Swiss academic and politician (born 1947)

Ruth Lüthi (née: Affolter; born 14 September 1947) is a Swiss academic and a former politician. She was a member of the Social Democratic Party and headed the public health and social affairs department of the Canton of Fribourg between 1991 and 2006. She was a member of the Council of the Fribourg Canton.

==Early life and education==
She was born in Grenchen, Switzerland, on 14 September 1947. She received her Ph.D. in psychology from the University of Bern in 1990.

==Career==
Following her graduation from university Lüthi worked as a teacher from 1967 to 1978. She was an assistant at the Psychological Institute of the University of Fribourg and then a research associate at the National Fund between 1979 and 1982. In the 1990–1991 academic year Lüthi joined the University of Bern where she worked as a lecturer.

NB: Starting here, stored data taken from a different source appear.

(* ===== verification/JitProps.v ===== *)
(** * Compiled plans against the interpreter

    The plan recovered from a function's bytecode computes what interpreting
    that bytecode does, except for one shape whose operands are exchanged. *)

From S2P Require Import Prelude.
From Stdlib Require Import String.
From stdpp Require Import gmap.
From S2P Require Import Values Bytecode Doubles Operators Machine Jit.

Open Scope Z_scope.
Open Scope list_scope.

(** ** Calls on integer arguments *)

Section Call.
Context (fn : ObjFunction) (below : list Value) (xs : list Z) (fc ic : Z) (cfg : VmConfig).

(** The machine before the call, and in the frame of the call with
    temporaries on the stack. *)
Definition args : list Value := map VAL_INT xs.
Definition call_vm : VM := mkVM (below ++ args) fc ic None cfg.
Definition frame_vm (tmps : list Value) : VM := mkVM (below ++ args ++ tmps) (fc + 1) ic None cfg.
Definition done_vm (v : Value) : VM := mkVM (below ++ [v]) fc ic None cfg.
Definition base : nat := length below.

(** Nothing limits the call: no instruction limit, a caller, a frame and two
    stack cells to spare. *)
Definition call_room : Prop :=
  max_instructions cfg <= 0 /\ 0 < fc /\ fc + 1 <= max_call_depth cfg /\
  Z.of_nat (length below + length xs + 2) <= max_stack_size cfg.

Context (Hroom : call_room).

Lemma length_args : length args = length xs.
Proof. apply length_map. Qed.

Lüthi was elected to the council of the Canton of Fribourg in 1982. She headed the Social Democratic Party in Fribourg between 1988 and 1991. She was named as the head of the public health and social affairs department in the Canton of Fribourg in 1991 and held post for 15 years until 2006. She was the president of Council of State of Fribourg for three terms in 1996, 2000 and 2005. She became a board member of the Swiss National Bank in 1999. She retired from politics in 2006. In April 2007 she was appointed president of the Federal AHV/IV Commission. The same year she was also made president of the Freiburg International Film Festival. She was the president of the Senate of the University of Freiburg until 2016.

==Personal life==
She was married to Ambros Lüthi who died in 2008. She has been living in Freiburg since 1973.